Les signaux envoyés par Hollande à Bruxelles

Un bras de fer est-il engagé entre la France et la Commisssion européenne ? Jusqu'alors, le gouvernement a pu compter sur la clémence des autorités européennes. Ainsi, le 22 février, lorsqu'il reconnaissait le dérapage français, Olli Rehn invoquait "des événements économiques négatifs et inattendus". Le Finlandais adressait même un satisfecit à la France, estimant que les réformes accomplies "montrent que les défis sont relevés". Cette indulgence s'explique pour une part par l'atonie de la croissance : un nouveau tour de vis dans la 2e économie de la zone euro pourrait finir de plonger tout le continent dans la récession.

Cette clémence bruxelloise a aussi été arrachée à la suite d'un intense travail de lobbying côté français.

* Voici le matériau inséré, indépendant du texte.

Lemma removeTree_wf t seg t' : wfTree t -> removeTree t seg = Some t' -> wfTree t'.
Proof.
  intros Ht. unfold removeTree. destruct (childIndex t seg) as [i | ]; [ | done]. simpl.
  destruct t as [ | | | | | | | l | l]; try done; intros [= <-]; cbn [wfTree] in *.
  - rewrite foldr_Forall in *. by apply Forall_delete.
  - destruct Ht as [Hn Hf]. rewrite map_delete. split; [by apply (sublist_NoDup _ (map fst l)), sublist_delete | ].
    rewrite (foldr_Forall (fun e => wfTree (snd e))) in *. by apply Forall_delete.
Qed.

(** ** What a write leaves *)

#[local] Arguments putChild : simpl never.
#[local] Arguments treeAt : simpl never.

Lemma treeAt_cons t tok p :
  treeAt t (tok :: p) = (i ← childIndex t tok; u ← children t !! i; treeAt u p).
Proof. done. Qed.

(** A write through a child replaces that child: what its token addresses, and what any
    other token addresses. *)
Lemma treeAt_put t i u tok p : childIndex t tok = Some i -> treeAt (putChild t i u) (tok :: p) = treeAt u p.
Proof.
  intros H. rewrite !treeAt_cons. rewrite childIndex_put, H. simpl. rewrite children_put, list_lookup_insert_eq; [done | ].
  by apply childIndex_lt in H.
Qed.

Lemma treeAt_put_other t i u tok tok' q : wfTree t -> childIndex t tok = Some i -> tok <> tok' ->
  treeAt (putChild t i u) (tok' :: q) = treeAt t (tok' :: q).
Proof.
  intros Hw H Hne. rewrite !treeAt_cons. rewrite childIndex_put. destruct (childIndex t tok') as [j | ] eqn:Ej; [ | done]. simpl.
  rewrite children_put, list_lookup_insert_ne; [done | ]. intros <-. by eapply Hne, childIndex_inj.
Qed.

(** The token added to a map. *)
Lemma treeAt_added l seg v p : wfTree (TMap l) -> childIndex (TMap l) seg = None ->
  treeAt (TMap (l ++ [(seg, v)])) (seg :: p) = treeAt v p.
Proof.
  intros [Hn _] Hs. rewrite !treeAt_cons; cbn [childIndex]. rewrite map_app. cbn [map fst].
  assert (scanFrom 0 (map fst l ++ [seg]) seg = Some (length l)) as ->.
  { apply scanFrom_spec; [by apply scanFrom_new | ]. exists (length l). split; [done | ].
    apply list_lookup_middle. by rewrite length_map. }
  simpl. rewrite map_app. cbn [map snd]. rewrite (list_lookup_middle (map snd l) [] v) by (by rewrite length_map). done.
Qed.

Lemma treeAt_added_other l seg v tok q : tok <> seg ->
  treeAt (TMap (l ++ [(seg, v)])) (tok :: q) = treeAt (TMap l) (tok :: q).
Proof.
  intros Hne. rewrite !treeAt_cons; cbn [childIndex]. rewrite map_app. cbn [map fst]. rewrite scanFrom_app by done.
  destruct (scanFrom 0 (map fst l) tok) as [j | ] eqn:Ej; [ | done]. simpl. cbn [children]. rewrite map_app.
  rewrite lookup_app_l; [done | ]. by apply (childIndex_lt (TMap l) tok j).
Qed.

(** Two paths that part at some token. *)
Inductive diverge : list string -> list string -> Prop :=
  | diverge_here a b p q : a <> b -> diverge (a :: p) (b :: q)
  | diverge_below a p q : diverge p q -> diverge (a :: p) (a :: q).

Lemma set_get v t p t' : wfTree t -> setAt v t p = Some t' -> forall q, treeAt t' (p ++ q) = treeAt v q.
Proof.
  destruct p as [ | seg rest]; cbn [setAt]; [by intros _ [= <-] | ]. revert t seg t'.
  induction rest as [ | seg' rest IH]; intros t seg t' Hw; cbn [editTree].
  - intros H q. destruct (setTree_spec v t seg t' H) as [(i & Hi & ->) | (l & -> & Hi & ->)].
    + by apply treeAt_put.
    + by apply treeAt_added.
  - destruct (childIndex t seg) as [i | ] eqn:Hi; [ | done]. simpl.
    destruct (children t !! i) as [u | ] eqn:Hu; [ | done]. simpl.
    destruct (editTree u seg' rest _) as [u' | ] eqn:Eu; [ | done]. simpl. intros [= <-] q.
    change ((seg :: seg' :: rest) ++ q) with (seg :: (seg' :: rest) ++ q). rewrite treeAt_put by done. eapply IH; [ | done]. by eapply child_wf.
Qed.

Sitôt élu, le président Hollande a envoyé des signaux positifs à la Commission : à Paris, s'il augmentait le Smic et restaurait partiellement la retraite à 60 ans ; à Bruxelles, il promettait une gestion budgétaire rigoureuse. "Il a souvent fait venir ses ministres ici. La Commission a eu l'impression d'avoir été un partenaire considéré, ce qui n'avait pas toujours été le cas sous Sarkozy", raconte un acteur que nous avons contacté.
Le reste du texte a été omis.